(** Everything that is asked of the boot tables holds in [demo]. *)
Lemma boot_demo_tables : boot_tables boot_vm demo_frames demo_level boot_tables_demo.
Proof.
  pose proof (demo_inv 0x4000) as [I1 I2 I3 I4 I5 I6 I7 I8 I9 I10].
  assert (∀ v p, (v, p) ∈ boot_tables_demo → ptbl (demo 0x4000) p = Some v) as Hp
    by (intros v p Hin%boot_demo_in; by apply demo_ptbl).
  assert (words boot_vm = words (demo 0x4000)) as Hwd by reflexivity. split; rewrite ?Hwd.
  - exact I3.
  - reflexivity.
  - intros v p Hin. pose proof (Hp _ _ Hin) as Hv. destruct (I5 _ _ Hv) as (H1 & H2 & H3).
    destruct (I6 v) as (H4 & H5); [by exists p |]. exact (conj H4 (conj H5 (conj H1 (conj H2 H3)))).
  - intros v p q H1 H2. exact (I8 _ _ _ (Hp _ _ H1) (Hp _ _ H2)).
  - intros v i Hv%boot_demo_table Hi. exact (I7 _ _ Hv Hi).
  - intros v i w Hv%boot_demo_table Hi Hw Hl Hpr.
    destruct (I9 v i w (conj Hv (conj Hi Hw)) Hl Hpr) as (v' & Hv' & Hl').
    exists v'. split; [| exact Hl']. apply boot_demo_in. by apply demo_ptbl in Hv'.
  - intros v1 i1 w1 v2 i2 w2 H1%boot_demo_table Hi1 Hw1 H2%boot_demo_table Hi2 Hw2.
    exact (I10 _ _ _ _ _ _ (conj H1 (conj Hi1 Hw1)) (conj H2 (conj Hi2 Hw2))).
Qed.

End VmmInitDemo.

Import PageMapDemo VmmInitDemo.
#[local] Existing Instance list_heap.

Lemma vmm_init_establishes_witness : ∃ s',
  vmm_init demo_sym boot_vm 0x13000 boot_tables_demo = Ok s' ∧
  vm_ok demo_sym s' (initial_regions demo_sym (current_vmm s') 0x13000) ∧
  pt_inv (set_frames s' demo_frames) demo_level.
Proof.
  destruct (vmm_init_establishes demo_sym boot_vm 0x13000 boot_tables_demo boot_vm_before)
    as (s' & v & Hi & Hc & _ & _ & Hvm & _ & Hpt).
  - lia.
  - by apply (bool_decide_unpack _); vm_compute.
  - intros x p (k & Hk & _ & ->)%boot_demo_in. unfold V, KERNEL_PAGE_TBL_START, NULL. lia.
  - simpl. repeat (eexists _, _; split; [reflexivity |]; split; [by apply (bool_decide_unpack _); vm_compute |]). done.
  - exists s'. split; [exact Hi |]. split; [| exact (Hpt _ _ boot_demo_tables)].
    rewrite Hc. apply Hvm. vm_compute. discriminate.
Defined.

- [What the task requires]:
All the data above should be restated in full, exactly.

- [Exercise answer]:
(** Everything that is asked of the boot tables holds in [demo]. *)
Lemma boot_demo_tables : boot_tables boot_vm demo_frames demo_level boot_tables_demo.
Proof.
  pose proof (demo_inv 0x4000) as [I1 I2 I3 I4 I5 I6 I7 I8 I9 I10].
  assert (∀ v p, (v, p) ∈ boot_tables_demo → ptbl (demo 0x4000) p = Some v) as Hp
    by (intros v p Hin%boot_demo_in; by apply demo_ptbl).
  assert (words boot_vm = words (demo 0x4000)) as Hwd by reflexivity. split; rewrite ?Hwd.
  - exact I3.
  - reflexivity.
  - intros v p Hin. pose proof (Hp _ _ Hin) as Hv. destruct (I5 _ _ Hv) as (H1 & H2 & H3).
    destruct (I6 v) as (H4 & H5); [by exists p |]. exact (conj H4 (conj H5 (conj H1 (conj H2 H3)))).
  - intros v p q H1 H2. exact (I8 _ _ _ (Hp _ _ H1) (Hp _ _ H2)).
  - intros v i Hv%boot_demo_table Hi. exact (I7 _ _ Hv Hi).
  - intros v i w Hv%boot_demo_table Hi Hw Hl Hpr.
    destruct (I9 v i w (conj Hv (conj Hi Hw)) Hl Hpr) as (v' & Hv' & Hl').
    exists v'. split; [| exact Hl']. apply boot_demo_in. by apply demo_ptbl in Hv'.
  - intros v1 i1 w1 v2 i2 w2 H1%boot_demo_table Hi1 Hw1 H2%boot_demo_table Hi2 Hw2.
    exact (I10 _ _ _ _ _ _ (conj H1 (conj Hi1 Hw1)) (conj H2 (conj Hi2 Hw2))).
Qed.

End VmmInitDemo.

Import PageMapDemo VmmInitDemo.
#[local] Existing Instance list_heap.

Lemma vmm_init_establishes_witness : ∃ s',
  vmm_init demo_sym boot_vm 0x13000 boot_tables_demo = Ok s' ∧
  vm_ok demo_sym s' (initial_regions demo_sym (current_vmm s') 0x13000) ∧
  pt_inv (set_frames s' demo_frames) demo_level.
Proof.
  destruct (vmm_init_establishes demo_sym boot_vm 0x13000 boot_tables_demo boot_vm_before)
    as (s' & v & Hi & Hc & _ & _ & Hvm & _ & Hpt).
  - lia.
  - by apply (bool_decide_unpack _); vm_compute.
  - intros x p (k & Hk & _ & ->)%boot_demo_in. unfold V, KERNEL_PAGE_TBL_START, NULL. lia.
  - simpl. repeat (eexists _, _; split; [reflexivity |]; split; [by apply (bool_decide_unpack _); vm_compute |]). done.
  - exists s'. split; [exact Hi |]. split; [| exact (Hpt _ _ boot_demo_tables)].
    rewrite Hc. apply Hvm. vm_compute. discriminate.
Defined.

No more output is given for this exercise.